Di qui chiedemmo ai partecipanti di cominciare a disegnare ciascuno la propria mappa individuale del quartiere, e quelli che seguono sono momenti e risultati del loro/nostro (perché la disegnammo anche noi!) lavoro.

© Martina Macconi


© Cristina Balma-Tivola

© Cristina Balma-Tivola


© Cristina Balma-Tivola


© Cristina Balma-Tivola

© Cristina Balma-Tivola


© Cristina Balma-Tivola

Le mappe così realizzate vennero appese al muro, e le persone – in un momento di pausa in cui mangiammo torte e bevemmo the gentilmente preparati dai ragazzi del centro – man mano illustrarono agli altri partecipanti la loro mappa. Emersero non solo ricorrenze interpretative dei luoghi, ma anche sensazioni rispetto a questi, e molte osservazioni che investivano la percezione sensoriale del territorio. Per tutti, la grande sorpresa del verso degli uccelli, la presenza di animali abitualmente percepiti altrove come selvatici, e la frequente ricorrenza di spazi verdi.

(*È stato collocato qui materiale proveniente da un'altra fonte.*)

(* ===== verification/FloatingPoint.v ===== *)
(** IEEE-754 doubles as bit patterns (mfbt/FloatingPoint.h): the constants of
    [FloatingPoint<double>], the classification predicates and the exponent.
    A double is the 64-bit integer [BitwiseCast<uint64_t>] gives; [scaled]
    is the number it denotes, times 2^1074, so that every finite double is an
    integer. *)
From S2P Require Import Prelude CheckedArithmetic.

(** * [FloatingPoint<double>] *)

Definition kExponentWidth : Z := 11.
Definition kSignificandWidth : Z := 52.
Definition kExponentBias : Z := Z.shiftl 1 (kExponentWidth - 1) - 1.
Definition kExponentShift : Z := kSignificandWidth.
Definition kSignBit : Z := Z.shiftl 1 63.
Definition kExponentBits : Z := Z.shiftl (Z.shiftl 1 kExponentWidth - 1) kSignificandWidth.
Definition kSignificandBits : Z := Z.shiftl 1 kSignificandWidth - 1.

Definition IsNaN (bits : Z) : bool :=
  (Z.land bits kExponentBits =? kExponentBits) && negb (Z.land bits kSignificandBits =? 0).
Definition IsInfinite (bits : Z) : bool := Z.land bits (uint64 (Z.lnot kSignBit)) =? kExponentBits.
Definition IsFinite (bits : Z) : bool := negb (Z.land bits kExponentBits =? kExponentBits).
Definition IsNegative (bits : Z) : M bool :=
  moz_assert (negb (IsNaN bits));; mret (negb (Z.land bits kSignBit =? 0)).
Definition IsNegativeZero (bits : Z) : bool := bits =? kSignBit.
Definition IsPositiveZero (bits : Z) : bool := bits =? 0.
Definition ExponentComponent (bits : Z) : Z :=
  Z.shiftr (Z.land bits kExponentBits) kExponentShift - kExponentBias.
Definition PositiveInfinity : Z := kExponentBits.
Definition NegativeInfinity : Z := Z.lor kSignBit kExponentBits.

(** [SpecificNaN] and the NaN the engine uses. *)
Definition SpecificNaN (signbit significand : Z) : M Z :=
  moz_assert ((signbit =? 0) || (signbit =? 1));;
  moz_assert (Z.land significand (uint64 (Z.lnot kSignificandBits)) =? 0);;
  moz_assert (negb (Z.land significand kSignificandBits =? 0));;
  let result := Z.lor (Z.lor (if signbit =? 0 then 0 else kSignBit) kExponentBits) significand in
  moz_assert (IsNaN result);;
  mret result.
Definition UnspecifiedNaN : M Z := SpecificNaN 1 kSignificandBits.

Definition NumbersAreIdentical (bits1 bits2 : Z) : bool :=
  if IsNaN bits1 then IsNaN bits2 else bits1 =? bits2.

(** * The number a double denotes *)

Definition is_double (bits : Z) : Prop := 0 <= bits < 2 ^ 64.

Definition sign_of (bits : Z) : bool := 2 ^ 63 <=? bits.
Definition biased_of (bits : Z) : Z := bits / 2 ^ 52 mod 2 ^ 11.
Definition fraction_of (bits : Z) : Z := bits mod 2 ^ 52.

(** 2^1074 times the magnitude: subnormals have the exponent of 1. *)
Definition scaled_magnitude (bits : Z) : Z :=
  if biased_of bits =? 0 then fraction_of bits
  else (2 ^ 52 + fraction_of bits) * 2 ^ (biased_of bits - 1).
Definition scaled (bits : Z) : Z := signed (sign_of bits) (scaled_magnitude bits).

(** The double with the given fields. *)
Definition assemble (s : bool) (e f : Z) : Z := (if s then 2 ^ 63 else 0) + e * 2 ^ 52 + f.

(** The operators [==], [<] and [>] of C++ between a double and 0. *)
Definition double_is_zero (bits : Z) : bool := bits mod 2 ^ 63 =? 0.
Definition double_lt_zero (bits : Z) : bool := negb (IsNaN bits) && negb (double_is_zero bits) && sign_of bits.
Definition double_gt_zero (bits : Z) : bool := negb (IsNaN bits) && negb (double_is_zero bits) && negb (sign_of bits).

(** * Fields *)

(** A mask that selects the bits [k .. k+w-1]. *)
Lemma land_field b k w : 0 <= k -> 0 <= w ->
  Z.land b (Z.shiftl (2 ^ w - 1) k) = b / 2 ^ k mod 2 ^ w * 2 ^ k.
Proof.
  intros Hk Hw. rewrite <- Z.shiftr_div_pow2, <- Z.shiftl_mul_pow2 by done.
  apply Z.bits_inj'. intros i Hi. rewrite Z.land_spec, !Z.shiftl_spec by done.
  destruct (Z_lt_le_dec i k).
  - rewrite !(Z.testbit_neg_r _ (i - k)), andb_false_r by lia. done.
  - rewrite <- Z.land_ones, Z.land_spec, Z.shiftr_spec by lia. rewrite Z.sub_add.
    by rewrite Z.ones_equiv, Z.sub_1_r.
Qed.

Lemma land_low b w : 0 <= w -> Z.land b (2 ^ w - 1) = b mod 2 ^ w.
Proof. intros Hw. rewrite <- Z.land_ones by done. by rewrite Z.ones_equiv, Z.sub_1_r. Qed.

Lemma land_exponent b : Z.land b kExponentBits = biased_of b * 2 ^ 52.
Proof. apply (land_field b 52 11); lia. Qed.

Lemma land_significand b : Z.land b kSignificandBits = fraction_of b.
Proof. apply (land_low b 52). lia. Qed.

Lemma ExponentComponent_eq b : ExponentComponent b = biased_of b - 1023.
Proof.
  unfold ExponentComponent. rewrite land_exponent, Z.shiftr_div_pow2 by done.
  change kExponentShift with 52. change kExponentBias with 1023. rewrite Z.div_mul by lia. done.
Qed.

Lemma biased_bound b : 0 <= biased_of b < 2048.
Proof. apply (Z.mod_pos_bound _ (2 ^ 11)). lia. Qed.

Lemma fraction_bound b : 0 <= fraction_of b < 2 ^ 52.
Proof. apply Z.mod_pos_bound. lia. Qed.

(** Every 64-bit pattern is assembled from its fields. *)
Lemma double_split b : is_double b ->
  b = assemble (sign_of b) (biased_of b) (fraction_of b).
Proof.
  unfold is_double, assemble, sign_of, biased_of, fraction_of. intros Hb.
  pose proof (Z.div_mod b (2 ^ 52) ltac:(lia)).
  pose proof (Z.div_mod (b / 2 ^ 52) (2 ^ 11) ltac:(lia)).
  rewrite Z.div_div in * by lia. change (2 ^ 52 * 2 ^ 11) with (2 ^ 63) in *.
  assert (b / 2 ^ 63 = if 2 ^ 63 <=? b then 1 else 0).
  { destruct (Z.leb_spec (2 ^ 63) b); symmetry; [apply (Z.div_unique _ _ _ (b - 2 ^ 63))|apply (Z.div_unique _ _ _ b)]; lia. }
  destruct (2 ^ 63 <=? b); lia.
Qed.

Lemma assemble_double s e f : 0 <= e < 2048 -> 0 <= f < 2 ^ 52 -> is_double (assemble s e f).
Proof. unfold is_double, assemble. intros He Hf. destruct s; lia. Qed.

Lemma assemble_fields s e f : 0 <= e < 2048 -> 0 <= f < 2 ^ 52 ->
  sign_of (assemble s e f) = s /\ biased_of (assemble s e f) = e /\ fraction_of (assemble s e f) = f.
Proof.
  intros He Hf. unfold assemble, sign_of, biased_of, fraction_of.
  set (S := if s then 1 else 0).
  assert (E : (if s then 2 ^ 63 else 0) = S * 2 ^ 63) by (destruct s; reflexivity).
  assert (HS : 0 <= S <= 1) by (destruct s; cbn; lia).
  assert (Hd : ((if s then 2 ^ 63 else 0) + e * 2 ^ 52 + f) / 2 ^ 52 = S * 2 ^ 11 + e)
    by (symmetry; apply (Z.div_unique _ _ _ f); lia).
  split_and!.
  - destruct s; [apply Z.leb_le|apply Z.leb_gt]; lia.
  - rewrite Hd. symmetry. apply (Z.mod_unique _ _ S); lia.
  - symmetry. apply (Z.mod_unique _ _ (S * 2 ^ 11 + e)); lia.
Qed.

(** The classification predicates read on the fields. *)
Lemma IsFinite_iff b : IsFinite b = true <-> biased_of b < 2047.
Proof.
  unfold IsFinite. rewrite land_exponent. change kExponentBits with (2047 * 2 ^ 52).
  pose proof (biased_bound b). rewrite negb_true_iff, Z.eqb_neq. lia.
Qed.

Lemma IsNaN_iff b : IsNaN b = true <-> biased_of b = 2047 /\ fraction_of b <> 0.
Proof.
  unfold IsNaN. rewrite land_exponent, land_significand, andb_true_iff, negb_true_iff, Z.eqb_eq, Z.eqb_neq.
  change kExponentBits with (2047 * 2 ^ 52). lia.
Qed.

Lemma scaled_magnitude_nonneg b : 0 <= scaled_magnitude b.
Proof.
  unfold scaled_magnitude. pose proof (fraction_bound b). pose proof (biased_bound b).
  destruct (Z.eqb_spec (biased_of b) 0); [lia|]. apply Z.mul_nonneg_nonneg; [lia|]. apply Z.pow_nonneg. lia.
Qed.

Lemma fields_zero b : b mod 2 ^ 63 = 0 <-> biased_of b = 0 /\ fraction_of b = 0.
Proof.
  unfold biased_of, fraction_of.
  assert (E : b mod 2 ^ 63 = b mod 2 ^ 52 + 2 ^ 52 * (b / 2 ^ 52 mod 2 ^ 11)).
  { change (2 ^ 63) with (2 ^ 52 * 2 ^ 11). by apply Z.rem_mul_r. }
  pose proof (Z.mod_pos_bound b (2 ^ 52) ltac:(lia)). pose proof (Z.mod_pos_bound (b / 2 ^ 52) (2 ^ 11) ltac:(lia)).
  lia.
Qed.

Lemma double_is_zero_iff b : double_is_zero b = true <-> scaled b = 0.
Proof.
  unfold double_is_zero, scaled, scaled_magnitude. rewrite Z.eqb_eq, fields_zero.
  pose proof (fraction_bound b). pose proof (biased_bound b).
  destruct (Z.eqb_spec (biased_of b) 0).
  - destruct (sign_of b); cbn [signed]; lia.
  - assert (0 < 2 ^ (biased_of b - 1)) by (apply Z.pow_pos_nonneg; lia).
    assert (0 < (2 ^ 52 + fraction_of b) * 2 ^ (biased_of b - 1)) by (apply Z.mul_pos_pos; lia).
    destruct (sign_of b); cbn [signed]; lia.
Qed.

Lemma finite_not_nan b : IsFinite b = true -> IsNaN b = false.
Proof. rewrite IsFinite_iff. intros H. destruct (IsNaN b) eqn:E; [|done]. apply IsNaN_iff in E. lia. Qed.

Lemma double_lt_zero_iff b : IsFinite b = true -> double_lt_zero b = true <-> scaled b < 0.
Proof.
  intros Hf. unfold double_lt_zero. rewrite finite_not_nan by done. cbn [negb andb].
  pose proof (double_is_zero_iff b) as Hz. pose proof (scaled_magnitude_nonneg b). unfold scaled in *.
  destruct (double_is_zero b), (sign_of b); cbn [negb andb signed] in *; split; intros; try done; try lia.
Qed.

Lemma double_gt_zero_iff b : IsFinite b = true -> double_gt_zero b = true <-> 0 < scaled b.
Proof.
  intros Hf. unfold double_gt_zero. rewrite finite_not_nan by done. cbn [negb andb].
  pose proof (double_is_zero_iff b) as Hz. pose proof (scaled_magnitude_nonneg b). unfold scaled in *.
  destruct (double_is_zero b), (sign_of b); cbn [negb andb signed] in *; split; intros; try done; try lia.
Qed.

(** * The order of doubles *)

Lemma fields63 b : b mod 2 ^ 63 = biased_of b * 2 ^ 52 + fraction_of b.
Proof.
  unfold biased_of, fraction_of. change (2 ^ 63) with (2 ^ 52 * 2 ^ 11). rewrite Z.rem_mul_r by lia. lia.
Qed.

Lemma scaled_magnitude_bounds b : biased_of b <> 0 ->
  2 ^ 52 * 2 ^ (biased_of b - 1) <= scaled_magnitude b < 2 ^ 52 * 2 ^ biased_of b.
Proof.
  intros Hb. unfold scaled_magnitude. destruct (Z.eqb_spec (biased_of b) 0); [done|].
  pose proof (biased_bound b). pose proof (fraction_bound b).
  assert (0 < 2 ^ (biased_of b - 1)) by (apply Z.pow_pos_nonneg; lia).
  replace (2 ^ biased_of b) with (2 * 2 ^ (biased_of b - 1)) by (rewrite <- Z.pow_succ_r by lia; f_equal; lia).
  rewrite Z.mul_add_distr_r.
  assert (0 <= fraction_of b * 2 ^ (biased_of b - 1)) by (apply Z.mul_nonneg_nonneg; lia).
  assert (fraction_of b * 2 ^ (biased_of b - 1) < 2 ^ 52 * 2 ^ (biased_of b - 1)) by (apply Z.mul_lt_mono_pos_r; lia).
  lia.
Qed.

(** Doubles of one sign are ordered like their bit patterns. *)
Lemma scaled_magnitude_mono a b : a mod 2 ^ 63 < b mod 2 ^ 63 -> scaled_magnitude a < scaled_magnitude b.
Proof.
  rewrite !fields63. pose proof (fraction_bound a). pose proof (fraction_bound b).
  pose proof (biased_bound a). pose proof (biased_bound b). intros Hlt.
  destruct (Z.eq_dec (biased_of a) (biased_of b)) as [E|E].
  - unfold scaled_magnitude. rewrite E in *. destruct (Z.eqb_spec (biased_of b) 0); [lia|].
    apply Z.mul_lt_mono_pos_r; [apply Z.pow_pos_nonneg|]; lia.
  - destruct (scaled_magnitude_bounds b) as [Hlow _]; [lia|]. apply Z.lt_le_trans with (2 ^ 52 * 2 ^ (biased_of b - 1)); [|done].
    assert (1 <= 2 ^ (biased_of b - 1)) by (apply (Z.pow_le_mono_r 2 0); lia).
    destruct (Z.eq_dec (biased_of a) 0) as [E0|E0].
    + unfold scaled_magnitude. rewrite E0. cbn [Z.eqb]. lia.
    + destruct (scaled_magnitude_bounds a) as [_ Hup]; [done|].
      assert (2 ^ biased_of a <= 2 ^ (biased_of b - 1)) by (apply Z.pow_le_mono_r; lia). lia.
Qed.

Lemma scaled_magnitude_inj a b : scaled_magnitude a = scaled_magnitude b -> a mod 2 ^ 63 = b mod 2 ^ 63.
Proof.
  intros E. destruct (Z.lt_total (a mod 2 ^ 63) (b mod 2 ^ 63)) as [H|[H|H]]; [|done|];
    apply scaled_magnitude_mono in H; lia.
Qed.

(** The C++ operator [==] on doubles. *)
Definition double_eq (a b : Z) : bool :=
  negb (IsNaN a) && negb (IsNaN b) && ((a =? b) || (double_is_zero a && double_is_zero b)).

Lemma sign_mod63 b : is_double b -> b = (if sign_of b then 2 ^ 63 else 0) + b mod 2 ^ 63.
Proof. intros Hb. rewrite fields63. rewrite (double_split b Hb) at 1. unfold assemble. lia. Qed.

Lemma double_eq_iff a b : is_double a -> is_double b -> IsFinite a = true -> IsFinite b = true ->
  double_eq a b = true <-> scaled a = scaled b.
Proof.
  intros Ha Hb Fa Fb. unfold double_eq. rewrite !finite_not_nan by done. cbn [negb andb].
  pose proof (double_is_zero_iff a) as Za. pose proof (double_is_zero_iff b) as Zb.
  rewrite orb_true_iff, andb_true_iff, Za, Zb, Z.eqb_eq. split; [intros [->|[-> ->]]; done|].
  intros E. destruct (Z.eq_dec (scaled a) 0) as [E0|E0]; [right; lia|left].
  unfold scaled in *. pose proof (scaled_magnitude_nonneg a). pose proof (scaled_magnitude_nonneg b).
  assert (sign_of a = sign_of b /\ scaled_magnitude a = scaled_magnitude b) as [Es Em].
  { destruct (sign_of a), (sign_of b); cbn [signed] in *; first [exfalso; lia|split; [done|lia]]. }
  apply scaled_magnitude_inj in Em. rewrite (sign_mod63 a), (sign_mod63 b) by done. by rewrite Es, Em.
Qed.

La seconda parte del lavoro consistette nella creazione di una mappa collettiva, e visto che non si riuscivano a individuare modalità per sbloccare l’impasse della sua concezione, Chris si buttò a terra su un grande foglio che avrebbe ospitato la nostra mappa collettiva e chiese che qualcuno disegnasse il contorno del suo corpo. Facemmo tutti lo stesso, quindi contemplammo le sagome e indicammo cosa ci ricordavano. Da qui macro-temi, nei quali ciascuno, poi, liberamente, inserì scritte e ulteriori disegni.


© Martina Macconi


© Martina Macconi


© Martina Macconi


© Martina Macconi

Fu così che avemmo temi quali gli animali, il cibo, le cose nocive, le paure, i motivi di attrazione e altri ancora. Il laboratorio aveva messo insieme persone di diversa età e di diverso genere, per non menzionare le nazionalità rappresentate e le ragioni del legame col quartiere. Ci aveva fatto ragionare e stare insieme, in modo libero e concreto, e giocando ci aveva permesso di conoscerci, e produrre qualcosa di individuale e collettivo allo stesso tempo. Memoria, interpretazione e desiderio s’erano incontrati d’incanto – anche solo per un istante – in una microcomunità estemporanea. E felice.